Claudia Corrigan DArcy
Claudia Corrigan D’Arcy has been online and involved in the adoption community since early in 2001. Blogging since 2005, her website Musings of the Lame has become a much needed road map for many mothers who relinquished, adoptees who long to be heard, and adoptive parents who seek understanding. She is also an activist and avid supporter of Adoptee Rights and fights for nationwide birth certificate access for all adoptees with the Adoptee Rights Coalition. Besides here on Musings of the Lame, her writings on adoption issue have been published in The New York Times, BlogHer, Divine Caroline, Adoption Today Magazine, Adoption Constellation Magazine, Adopt-a-tude.com, Lost Mothers, Grown in my Heart, Adoption Voice Magazine, and many others. She has been interviewed by Dan Rather, Montel Williams and appeared on Huffington Post regarding adoption as well as presented at various adoption conferences, other radio and print interviews over the years. She resides in New York’s Hudson Valley with her husband, Rye, children, and various pets.

8 Comments on "People Who Should Never Adopt"

  1. That is terrifying. Hopefully this person never gets close to being approved to adopt. My hope would be this man expresses himself as well in person as in writing and if he ever got to the home study stage the social worker would want to run. (I don’t always agree with you, I’d like to be an adoptive mother someday, but this is just terrifying. I am, however, for adoption reform, and very anti-birth mother coersion and I think the best way to help children not be orphans is to keep original families intact. At the same time in this world, this isn’t always possible and I think adoption is the next best option when the best option (the birth parent(s) getting to raise the child) cannot be.)

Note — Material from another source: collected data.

(** A new player takes a number: the pool grows only when no number is free. *)
Lemma seen_wf k n pkt s :
  ids_wf k s → k ≤ n → size (ps_local (fst (seen pkt s))) ≤ n →
  ∃ k', ids_wf k' (fst (seen pkt s)) ∧ k' ≤ n.
Proof.
  intros [Hp Hn] Hk. unfold seen. destruct (ps_local s !! sp_ID pkt) as [d|] eqn:Hd; intros Hsz.
  { exists k. split; [|done]. split; [|done]. simpl. by rewrite (used_ids_update s _ d). }
  destruct (take_local_id_cases s) as [(l & i & Hf & Ht)|[Hf Ht]]; rewrite Ht in Hsz |- *;
    cbn [fst] in *; unfold ids_wf;
    pose proof (used_ids_insert_new s (sp_ID pkt) (MkPlayer (sp_Name pkt)
      (fst (take_local_id s)) 30) Hd) as Hu; rewrite Ht in Hu; cbn [fst] in Hu;
    unfold used_ids in *; cbn [ps_local set_local set_ids ps_localIdFree ps_localIdNext pl_LocalID] in *.
  - exists k. split; [|done]. split; [|done]. rewrite Hu, <- Hp, Hf.
    rewrite (Permutation_app_comm l). simpl. apply Permutation_middle.
  - exists (S k). rewrite Hf, app_nil_r in *. split; [split|].
    + rewrite Hu, Hp, Hn. rewrite (seq_S k 1), fmap_app. by rewrite Permutation_app_comm.
    + by rewrite Hn, uincr_of_nat.
    + rewrite map_size_insert_None in Hsz by done. apply Permutation_length in Hp.
      rewrite !length_fmap, length_map_to_list, length_seq in Hp. lia.
Qed.

(** ** What the operations do to the system *)

Lemma sendSelfPos_spec s :
  ∃ p k, sendSelfPos s = ((set_pos (MkPos k (pd_X (ps_pos s.1)) (pd_Y (ps_pos s.1))
                                          (pd_Z (ps_pos s.1))) s.1, p), Ok tt)
  ∧ k = no_pos
  ∧ (pd_Key (ps_pos s.1) = no_pos → p = s.2)
  ∧ (pd_Key (ps_pos s.1) ≠ no_pos → ∃ d, ClientPosition_Serialize (MkClientPosition
       (pd_Key (ps_pos s.1)) (pd_X (ps_pos s.1)) (pd_Y (ps_pos s.1)) (pd_Z (ps_pos s.1))) = Ok d
     ∧ TrySendUplink (MkPacket OpPosition d) s.2 = (p, Ok tt)).
Proof.
  destruct s as [[[k x y z] l f n] p]; cbn [fst snd ps_pos pd_Key pd_X pd_Y pd_Z].
  unfold sendSelfPos, mbind, M_bind, gets; cbn [fst snd ps_pos pd_Key pd_X pd_Y pd_Z].
  destruct (decide (k ≠ no_pos)) as [Hk|Hk].
  - rewrite ClientPosition_Serialize_layout. unfold lift, on_ports, zoom; cbn [fst snd].
    destruct (TrySendUplink_cases (MkPacket OpPosition
      (client_position_layout (MkClientPosition k x y z))) p) as (p' & Hs & _).
    rewrite Hs. eexists p', _. split; [done|]. split_and!; [done..|].
    intros _. by eexists.
  - exists p, k. apply dec_stable in Hk. split_and!; [done|done|done|by intros []].
Qed.

Lemma seen_returns pkt s : ∃ d, seen pkt s = (fst (seen pkt s), Ok d)
  ∧ ps_local (fst (seen pkt s)) = <[sp_ID pkt := d]> (ps_local s) ∧ pl_TTL d = 30%Z
  ∧ (∀ d', ps_local s !! sp_ID pkt = Some d' → pl_LocalID d = pl_LocalID d').
Proof.
  unfold seen. destruct (ps_local s !! sp_ID pkt) as [d|] eqn:Hd.
  - eexists. split_and!; [done..|]. by intros ? [= <-].
  - destruct (take_local_id_cases s) as [(l & i & _ & ->)|[_ ->]];
      (eexists; split_and!; [done..|]); by intros ? [=].
Qed.

(** The message a server position is turned into. *)
Definition pos_out (pkt : ServerPosition) (d : PlayerData) : ipc.MessageBodyPositionOut :=
  ipc.MkPositionOut (pl_LocalID d) (U16 (be_value (take 2 (vec_to_list (sp_ID pkt)))))
    (sp_Name pkt) (sp_Key pkt) (sp_X pkt) (sp_Y pkt) (sp_Z pkt).

Lemma OnServerPos_spec pkt s :
  ∃ d p, seen pkt s.1 = (fst (seen pkt s.1), Ok d)
  ∧ OnServerPos pkt s = ((fst (seen pkt s.1), p), Ok tt)
  ∧ TrySend (ipc.MkMessage (U32 0) ipc.OpPosition (ipc.position_out_layout (pos_out pkt d))) s.2
    = (p, Ok tt).
Proof.
  destruct (seen_returns pkt s.1) as (d & Hs & _).
  destruct (TrySend_cases (ipc.MkMessage (U32 0) ipc.OpPosition
    (ipc.position_out_layout (pos_out pkt d))) s.2) as (p & Ht & _).
  exists d, p. split; [done|]. split; [|done].
  unfold OnServerPos, mbind, M_bind, on_ps, zoom. rewrite Hs. unfold lift.
  assert (be_get16 (vec_to_list (sp_ID pkt)) 0 2
    = Ok (U16 (be_value (take 2 (vec_to_list (sp_ID pkt)))))) as ->.
  { unfold be_get16, slice. rewrite decide_True by (rewrite length_vec_to_list; lia).
    rewrite res_bind_ok, drop_0. unfold be_Uint16. rewrite fixed_ok; [done|].
    rewrite length_take, length_vec_to_list. lia. }
  rewrite ipc.PositionOut_Serialize_layout. unfold on_ports, zoom; cbn [fst snd].
  unfold pos_out in Ht. by rewrite Ht.
Qed.

Lemma tick_system order s :
  fst (fst (tick order s))
  = lowerTTLs order (set_pos (MkPos no_pos (pd_X (ps_pos s.1)) (pd_Y (ps_pos s.1))
                                    (pd_Z (ps_pos s.1))) s.1).
Proof.
  unfold tick, mbind, M_bind. destruct (sendSelfPos_spec s) as (p & k & -> & -> & _). done.
Qed.

(** ** The local numbers of a run *)

Lemma ids_wf_run n (s : PSys) tr (s' : PSys) :
  ids_wf 0 s.1 → pos_run n s tr s' → ∃ k, ids_wf k s'.1 ∧ k ≤ n.
Proof.
  intros H0. induction 1 as [|tr s1 o s2 _ (k & Hk & Hn) Hs Hsz]; [exists 0; split; [done|lia]|].
  destruct Hs as [order Ho|msg|pkt|p]; unfold pos_exec in *.
  - exists k. split; [|done]. rewrite tick_system. by apply lowerTTLs_wf.
  - by exists k.
  - destruct (OnServerPos_spec pkt s1) as (d & p & _ & He & _). rewrite He in *.
    by apply (seen_wf k).
  - by exists k.
Qed.

Lemma ids_wf_start : ids_wf 0 createPositionSystem.
Proof. split; [done|reflexivity]. Qed.

Lemma pool_id k i : (Z.of_nat k <= 65535)%Z → i ∈ (λ i, U16 (Z.of_nat i)) <$> seq 1 k →
  (1 <= uval i <= Z.of_nat k)%Z.
Proof.
  intros Hk (j & -> & [Hj Hj']%elem_of_seq)%list_elem_of_fmap.
  rewrite uval_to_uint_small by (simpl; lia). lia.
Qed.

Lemma pool_nodup k : (Z.of_nat k <= 65535)%Z → NoDup ((λ i, U16 (Z.of_nat i)) <$> seq 1 k).
Proof.
  intros Hk. apply NoDup_fmap_2_strong; [|apply NoDup_seq].
  intros i j [Hi Hi']%elem_of_seq [Hj Hj']%elem_of_seq Heq%(f_equal uval).
  rewrite !uval_to_uint_small in Heq by (simpl; lia). lia.
Qed.

Lemma ids_wf_distinct k s id1 id2 d1 d2 :
  ids_wf k s → (Z.of_nat k <= 65535)%Z → ps_local s !! id1 = Some d1 → ps_local s !! id2 = Some d2 →
  pl_LocalID d1 = pl_LocalID d2 → id1 = id2.
Proof.
  intros [Hp _] Hk H1 H2 Heq. destruct (decide (id1 = id2)) as [|Hne]; [done|exfalso].
  pose proof (pool_nodup k Hk) as Hnd. rewrite <- Hp in Hnd. apply NoDup_app in Hnd as (Hnd & _ & _).
  rewrite (used_ids_delete s id1 d1 H1) in Hnd.
  assert (ps_local (set_local (delete id1 (ps_local s)) s) !! id2 = Some d2) as H2'
    by (simpl; by rewrite lookup_delete_ne).
  rewrite (used_ids_delete _ id2 d2 H2'), Heq in Hnd.
  apply NoDup_cons in Hnd as [Hnd _]. apply Hnd. left.
Qed.

Lemma ids_wf_range k s id d :
  ids_wf k s → (Z.of_nat k <= 65535)%Z → ps_local s !! id = Some d → (1 <= uval (pl_LocalID d) <= Z.of_nat k)%Z.
Proof.
  intros [Hp _] Hk H. apply pool_id; [done|]. rewrite <- Hp. apply elem_of_app. left.
  rewrite (used_ids_delete s id d H). left.
Qed.

(** ** Lowering the time to live *)

Definition lower_data (d : PlayerData) : option PlayerData :=
  if decide (pl_TTL d - 1 <= 0)%Z then None
  else Some (MkPlayer (pl_Name d) (pl_LocalID d) (pl_TTL d - 1)).

Lemma lower_one_lookup s id id' :
  ps_local (lower_one s id) !! id'
  = if decide (id = id') then ps_local s !! id ≫= lower_data else ps_local s !! id'.
Proof.
  unfold lower_one, lower_data. destruct (ps_local s !! id) as [d|] eqn:Hd; simpl.
  - destruct (decide (pl_TTL d - 1 <= 0)%Z), (decide (id = id')) as [<-|Hne]; simpl;
      by rewrite ?lookup_delete_eq, ?lookup_insert_eq, ?lookup_delete_ne, ?lookup_insert_ne.
  - by destruct (decide (id = id')) as [<-|].
Qed.

Lemma lowerTTLs_lookup order s id :
  NoDup order →
  ps_local (lowerTTLs order s) !! id
  = if decide (id ∈ order) then ps_local s !! id ≫= lower_data else ps_local s !! id.
Proof.
  unfold lowerTTLs. intros Hnd. revert s. induction Hnd as [|i order Hi Hnd IH]; intros s; cbn [foldl];
    [by rewrite decide_False by (by intros ?%elem_of_nil)|].
  rewrite IH, lower_one_lookup. destruct (decide (id ∈ order)) as [Hin|Hin].
  - rewrite decide_False by (by intros ->). by rewrite decide_True by (by right).
  - destruct (decide (i = id)) as [->|Hne]; [by rewrite decide_True by (by left)|].
    rewrite decide_False; [done|]. by intros [?|?]%elem_of_cons.
Qed.

(** A tick lowers every player once, whatever the order of the map. *)
Lemma tick_lookup order s id :
  range_order s.1 order → ps_local (fst (fst (tick order s))) !! id = ps_local s.1 !! id ≫= lower_data.
Proof.
  intros Ho. rewrite tick_system. rewrite lowerTTLs_lookup.
  - cbn [ps_local set_pos]. destruct (ps_local s.1 !! id) as [d|] eqn:Hd;
      [|by destruct (decide (id ∈ order))].
    rewrite decide_True; [done|]. rewrite Ho. apply list_elem_of_fmap.
    exists (id, d). split; [done|]. by apply elem_of_map_to_list.
  - rewrite Ho. apply NoDup_fst_map_to_list.
Qed.

(** The ticks of a trace in which player [id] does not appear. *)
Definition quiet (id : vec u8 16) (e : pos_event) : Prop :=
  match e with EvServerPos pkt => sp_ID pkt ≠ id | _ => True end.

Definition is_tick (e : pos_event) : bool := match e with EvTick _ => true | _ => false end.

Definition ticks (tr : list pos_event) : nat := length (filter is_tick tr).

Definition aged (d : PlayerData) (n : nat) : option PlayerData :=
  if decide (Z.of_nat n < pl_TTL d)%Z
  then Some (MkPlayer (pl_Name d) (pl_LocalID d) (pl_TTL d - Z.of_nat n)) else None.

Lemma aged_lower d n : aged d n ≫= lower_data = aged d (S n).
Proof.
  unfold aged, lower_data. destruct (decide (Z.of_nat n < pl_TTL d)%Z); simpl.
  - repeat case_decide; try lia; [done|]. do 2 f_equal. lia.
  - by rewrite decide_False by lia.
Qed.

Lemma seen_other pkt s id :
  sp_ID pkt ≠ id → ps_local (fst (seen pkt s)) !! id = ps_local s !! id.
Proof.
  intros Hne. destruct (seen_returns pkt s) as (d & _ & -> & _). by rewrite lookup_insert_ne.
Qed.

Lemma aged_run n (s : PSys) tr s' id d :
  pos_run n s tr s' → Forall (quiet id) tr → ps_local s.1 !! id = Some d → (0 < pl_TTL d)%Z →
  ps_local s'.1 !! id = aged d (ticks tr).
Proof.
  intros Hr Hq Hd Hpos. induction Hr as [|tr s1 o s2 Hr IH Hs _].
  { unfold aged. rewrite decide_True by done. rewrite Hd. simpl.
    change (Z.of_nat (ticks [])) with 0%Z. rewrite Z.sub_0_r. by destruct d. }
  apply Forall_app in Hq as [Hq Ho]. specialize (IH Hq).
  unfold ticks. rewrite filter_app, length_app. fold (ticks tr).
  destruct Hs as [order Hord|msg|pkt|p]; unfold pos_exec; simpl.
  - rewrite tick_lookup by done. rewrite IH, aged_lower. by rewrite Nat.add_1_r.
  - by rewrite Nat.add_0_r.
  - destruct (OnServerPos_spec pkt s1) as (d' & p & _ & -> & _). simpl.
    rewrite seen_other, Nat.add_0_r; [done|]. by apply Forall_cons in Ho as [? _].
  - by rewrite Nat.add_0_r.
Qed.

(** *** The own position *)

Lemma lowerTTLs_pos order s : ps_pos (lowerTTLs order s) = ps_pos s.
Proof.
  unfold lowerTTLs. revert s. induction order as [|id order IH]; intros s; simpl; [done|].
  rewrite IH. unfold lower_one. by repeat case_match.
Qed.

Lemma tick_ports order s : snd (fst (tick order s)) = snd (fst (sendSelfPos s)).
Proof.
  unfold tick, mbind, M_bind. destruct (sendSelfPos_spec s) as (p & k & -> & _). done.
Qed.

Lemma tick_pos_key order s : pd_Key (ps_pos (fst (fst (tick order s)))) = no_pos.
Proof. by rewrite tick_system, lowerTTLs_pos. Qed.

Lemma sendSelfPos_none s : pd_Key (ps_pos s.1) = no_pos → snd (fst (sendSelfPos s)) = s.2.
Proof.
  intros H. destruct (sendSelfPos_spec s) as (p & k & -> & _ & Hp & _). simpl. by apply Hp.
Qed.

(** ** Properties *)

Definition ex_pos (n : Z) : ServerPosition :=
  MkServerPosition (arr_of 16 [U8 n; U8 7]) (arr_of 8 []) (U16 3) (I16 (-5)) (I16 0) (I16 9).

Definition ex_ports : Ports := MkPorts false [] (make_port _ 16) (make_port _ 16).
Definition ex_sys : PSys := (createPositionSystem, ex_ports).
Definition ex_sys1 : PSys := pos_exec ex_sys (EvServerPos (ex_pos 1)).
Definition ex_sys2 : PSys := pos_exec ex_sys1 (EvServerPos (ex_pos 2)).

Lemma ex_pos_run : pos_run 2 ex_sys [EvServerPos (ex_pos 1); EvServerPos (ex_pos 2)] ex_sys2.
Proof.
  change [EvServerPos (ex_pos 1); EvServerPos (ex_pos 2)]
    with (([] ++ option_list (Some (EvServerPos (ex_pos 1))))
          ++ option_list (Some (EvServerPos (ex_pos 2)))).
  apply (pos_next 2 _ _ ex_sys1); [|apply pos_server|vm_compute; lia].
  apply (pos_next 2 _ _ ex_sys); [|apply pos_server|vm_compute; lia].
  apply pos_start. vm_compute. lia.
Qed.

    • If you bothered adopting from foster care–and limiting yourself to the kids who really, truly are severed from their families–you would find you and Claud have a lot TO agree upon. Because that’s your only guarantee that your action is not what’s tearing that child’s family apart–the damage was done before you got there.

  2. Wow, this is another one of these WTF is wrong with people. First I feel bad for their biological children that they aren’t enough. Second to your point in this case with what they are looking for in terms of an older child Foster Care is an option. Third as you said it’s your blog.

    I give you credit for going as long as you did, I would have given up on him sooner.

  3. Would putting out an APB on the IP address help?

    I’m guessing not, but the thought occurred to me.

    Visine all around.

  4. I am extremely alarmed by this post. You had no business giving this man any ideas on how he might adopt a child. Perhaps as a first mother, you didn’t fully understand what you were doing. But I was once that vulnerable child whose parents didn’t take responsibility for me. And it was dangerous of you to give him any suggestions. You should have left that alone.

    This man sounds extremely creepy with his exact specifications for an Asian female between 7 and 12 years old. The best thing you can do is to alert the police or the FBI (even if nothing comes of it).

  5. Claudia, that’s awful! Hope your stomach and eyes have recovered… I don’t get people who write/email to authors of blogs who are quite clearly not in favour of adoption asking them for help to either place their child or adopt… I have had several but none like this scary git.

    There are so many reasons why these people SHOULDN’T adopt but the whole ‘pretty 7 -12’ year old makes me thing it is sinister. Disgusting. Horrendous.

  6. This. Seriously, I’d contact the FBI on this one; if it turned out not to be a pedophile I’d be very surprised. Nothing may come of it, but on the other hand, you may save a child.

  7. So maybe he will kidnap instead. All parents in the area who have pretty Asian or Hispanic kids between 5 and 15 ought to make sure they never venture out alone. This guy is determined. He feels entitled. He is a threat.